Picking up a new language is never easy. Trying to learn basic electronics at the same time is just asking for trouble. Yet the world of Arduino is one of the more rewarding skills out there, and well worth putting the effort into. Knowing where to start is tough, however.
The Arduino Project Handbook, written by Mark Geddes and published by No Starch Press, is a fantastic place to start. With 25 exciting projects – each with full color wiring diagrams, pin connection tables and photographs – you too will soon be making things like a laser tripwire alarm or joystick controlled laser cannon.
Even better: this substantial book is just $25 direct from No Starch Press, which includes both a print and digital copy.
When I first started learning Arduino, I used an all-in-one starter kit that came with an official Arduino Uno board, a book co-authored by the founder of Arduino, and some instructions for about 10 projects. It cost close to $100 at the time. The projects were all rather simple, with each one essentially introducing a different component. There wasn’t much progression, and at the end of doing them all, I felt a little unfulfilled. You could have done them all without an Arduino. I was still unsure as to how I would go about building the more elaborate, fun stuff. With most of the cost price taken up by the official board, there was little left in the kit for additional starter components. It was all a bit underwhelming, and I was done with it in a weekend.
Nowadays, you can buy great value clone-based starter kits for under $30, stuffed full of interesting components like an LED matrix, LCD screen, or RFID reader. The only problem with these is that the documentation is seriously lacking; or rather, it’s completely non-existent. The Arduino Project Handbook is a great complement to these kits.
The Arduino Project Handbook
Though the name implies the Arduino Project Handbook is merely a collection of projects, it does include a short section on the background and history of Arduino, before delving into working with the Arduino IDE. The first project is the gold standard “Hello World!” programming tutorial of electronics: the flashing LED. The Arduino Project Handbook is unique however in that it breaks down every line of code – even all those curly brackets – to help those with zero programming experience understand exactly what’s going on.
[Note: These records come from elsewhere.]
(** [TaskName.__init__] *)
Definition TaskName_init (value : str) : res TaskName :=
  if bool_decide (value = [])
  then Raise (validation_exn TaskBusinessRuleViolationException
                (u "タスク名は必須です") [u "タスク名を入力してください"])
  else
    let trimmed_value := strip value in
    if bool_decide (trimmed_value = [])
    then Raise (validation_exn TaskBusinessRuleViolationException
                  (u "タスク名は必須です") [u "空白のみのタスク名は無効です"])
    else if Nat.ltb TaskName_MAX_LENGTH (length trimmed_value)
    then Raise (validation_exn TaskBusinessRuleViolationException
                  (u "タスク名は" ++ str_of_nat TaskName_MAX_LENGTH
                     ++ u "文字以内で入力してください")
                  [u "現在の文字数: " ++ str_of_nat (length trimmed_value) ++ u "文字"])
    else Ok {| tn_value := TaskName_sanitize_input trimmed_value |}.

(** *** [task_status.py] *)

Inductive TaskStatusEnum : Type := PENDING | COMPLETED | ON_HOLD.

(** The [value] of each member. *)
Definition TaskStatusEnum_value (e : TaskStatusEnum) : str :=
  match e with
  | PENDING => u "未完了"
  | COMPLETED => u "完了"
  | ON_HOLD => u "保留"
  end.

(** The members, in definition order. *)
Definition TaskStatusEnum_members : list TaskStatusEnum := [PENDING; COMPLETED; ON_HOLD].

Record TaskStatus : Type := { enum_value : TaskStatusEnum }.

(** [TaskStatus.__init__] *)
Definition TaskStatus_init (value : option str) : res TaskStatus :=
  match value with
  | None => Ok {| enum_value := PENDING |}
  | Some v =>
      match find (fun status => str_eqb (TaskStatusEnum_value status) v)
                 TaskStatusEnum_members with
      | Some matching_status => Ok {| enum_value := matching_status |}
      | None =>
          Raise (validation_exn TaskValidationException
                   (u "無効なタスクステータスです: " ++ v ++ u ". 有効な値: "
                      ++ u "未完了, 完了, 保留") [])
      end
  end.

(** [TaskStatus.pending] *)
Definition TaskStatus_pending : res TaskStatus :=
  TaskStatus_init (Some (TaskStatusEnum_value PENDING)).

(** [TaskStatus.__str__] *)
Definition TaskStatus_str (s : TaskStatus) : str := TaskStatusEnum_value (enum_value s).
Not only does it cover the absolute basics, it then progresses through to combining components and structuring larger projects. This is an important skill: anyone can copy a few lines of code, but understanding the fragments and then combining them into something greater than the sum of the parts is where the real difficulties lie. There’s no repetition though, so concepts explained in earlier projects aren’t explained again. It might be tempting to jump straight to a joystick controlled laser, but working through the projects in order – particularly the early projects – will be the best way to learn.
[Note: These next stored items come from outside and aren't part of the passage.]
Lemma _reset_returns st cs q' :
  PriorityQueue.take (range_len (to_release st)) (waitQueue st)
    = Some (cs, q') ->
  NoDup (map future cs) ->
  Forall (pending (env st)) cs ->
  _reset st = (Returned tt, after_reset cs q' st).
Proof.
  intros T N P.
  destruct (_reset_shape st) as (ok & dropped & q1 & T1 & _ & _ & C).
  destruct C as [(R & -> & L)|(R & L & bad & -> & D)].
  - rewrite app_nil_r, Nat.add_0_r, L, T in T1.
    injection T1 as <- <-. exact R.
  - exfalso.
    assert (length ok + length [bad] <= range_len (to_release st))%nat
      as Hk by (simpl; lia).
    destruct (take_prefix _ _ _ _ _ _ _ Hk T1 T) as (rest & ->).
    rewrite <- app_assoc in N, P. simpl in N, P.
    rewrite map_app in N. simpl in N.
    apply Forall_app in P. destruct P as [_ P].
    apply Forall_inv in P. unfold pending in P.
    apply future_done_false in P. destruct P as [P1 P2].
    destruct D as [D|D]; [|contradiction].
    apply in_app_or in D. destruct D as [D|D]; [contradiction|].
    apply NoDup_remove_2 in N. apply N. apply in_or_app. left. exact D.
Qed.
(* ================================================================== *)
(** * The transitions *)
(* ================================================================== *)

(** What a firing of the timer does, field by field: its handle leaves the
    schedule; the entries [ok] are released in this order and [q'] stays
    queued; [_reset] either returned, or raised on one more entry [bad]
    that came out of the queue with a future that was done, and then the
    flag is clear and nothing is scheduled. *)
Lemma timer_fires w w' :
  step w ev_timer = Some w' ->
  exists t ok dropped q',
    timers (env (state w)) = S t
    /\ PriorityQueue.take (length ok + length dropped) (waitQueue (state w))
       = Some (ok ++ dropped, q')
    /\ Forall (pending (env (state w))) ok
    /\ NoDup (map future ok)
    /\ waitQueue (state w') = q'
    /\ resolved (env (state w'))
       = resolved (env (state w)) ++ map future ok
    /\ cancelled (env (state w')) = cancelled (env (state w))
    /\ next_future (env (state w')) = next_future (env (state w))
    /\ next_sequence (env (state w')) = next_sequence (env (state w))
    /\ reservedCount (state w') = reservedCount (state w)
    /\ limit (self (state w')) = limit (self (state w))
    /\ remaining (self (state w')) = limit (self (state w))
    /\ awaiting w' = awaiting w
    /\ in_scope w' = in_scope w
    /\ ((dropped = []
         /\ length ok = range_len (to_release (state w))
         /\ pendingReset (state w') = negb (PriorityQueue.qsize q' =? 0)
         /\ timers (env (state w'))
            = (if PriorityQueue.qsize q' =? 0 then t else S t))
        \/ ((length ok < range_len (to_release (state w)))%nat
            /\ pendingReset (state w') = false
            /\ timers (env (state w')) = t
            /\ exists bad,
                 dropped = [bad]
                 /\ (In (future bad)
                       (resolved (env (state w)) ++ map future ok)
                     \/ In (future bad) (cancelled (env (state w)))))).
Proof.
  destruct w as [[[l r q rs pr] [t rv cn nf ns lg]] aw n].
  simpl. unfold pop_timer; simpl.
  destruct t as [|t]; [discriminate|].
  intros H; injection H as <-.
  destruct (_reset_shape
              (mkState (mkLimiter l r q rs pr) (mkEnv t rv cn nf ns lg)))
    as (ok & dropped & q' & T & P & N & C).
  unfold waitQueue, reservedCount, pendingReset in *; simpl in *.
  exists t, ok, dropped, q'.
  split; [reflexivity|]. split; [exact T|].
  split; [exact P|]. split; [exact N|].
  destruct C as [(R & D & L)|(R & L & bad & D & B)]; rewrite R; simpl.
  - repeat (split; [reflexivity|]). left.
    split; [exact D|]. split; [exact L|]. split; [reflexivity|].
    destruct (PriorityQueue.qsize q' =? 0); reflexivity.
  - repeat (split; [reflexivity|]). right.
    split; [exact L|]. split; [reflexivity|]. split; [reflexivity|].
    exists bad. split; [exact D | exact B].
Qed.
Speaking of which, all the project code is available to download from the No Starch Press website, but I’d strongly suggest you type it out by hand. While this may be tedious, it ensures you’re mentally examining each line of code. In the process, you’ll likely introduce errors, too. Learning how to identify relevant error messages, find the bug, and correct it is another important skill that can’t really be taught in a book, but will only come to your through experience. If you come across an unfamiliar function name that isn’t explained in the book, a quick Google will reveal all.
We’ve talked about what you’ll find in a starter kit before, and in the book’s appendix you’ll find a similar breakdown, as well as technical pinouts for the hardware.
Simple to Complex
The Arduino Project Handbook actually takes you from the starting point of an absolute beginner and follows a logical progression, explaining key concepts as it goes. The projects are increasingly more complex, with more components, and longer programs. Below is just a small sample of the 25 included projects. You’ll find the full table of contents on the book’s site:
- Sound-based Memory game, similar to the classic Simon.
- Rocket launcher, using a filament bulb and matchstick.
- Joystick-controlled laser, similar to the autonomous laser turret I put together a few years ago.
- Ghost (or rather, EMF) detector.
- Laser tripwire alarm.
- RFID card entry system (you could combine this with a heavy duty magnetic door lock, as we did here).
The projects are broken into 7 parts, covering: LEDs, Sound, Servos, LCDs, Counters, Security, and Advanced.
To test out the quality of the instructions, I built project number 16, an electronic die. Partly this was because I’ve never tried to use a 7-segment LED display before, so I knew I couldn’t cheat. Apart from one of my buttons being dodgy, the wiring and code worked first time.
The clear, full-color diagrams, and tables of pinouts are easy to understand, and the project used only components I had in my starter kit. The code is well documented if you wanted to make changes, like adjusting the animation speed of the dice shake.
Should You Buy the Arduino Project Handbook?
If you’re new to Arduino, you should absolutely buy this book. Skip straight past the branded all-in-one starter kits that include a couple of boring projects. This books walks you through not only the simple, beginner’s stuff that everyone does; but also the complex, larger projects that demonstrate the real power of Arduino. These projects will genuinely keep you motivated to continue learning. Having a practical, exciting thing to make is more motivating than simply making a thing for the sake of it.
You will still need to buy a few components – such as the sentry gun firing mechanism – but these cost a few dollars.
Easily the best beginner’s guide out there. Pair with an inexpensive clone-based starter kit, and it’s never been cheaper to join the maker revolution.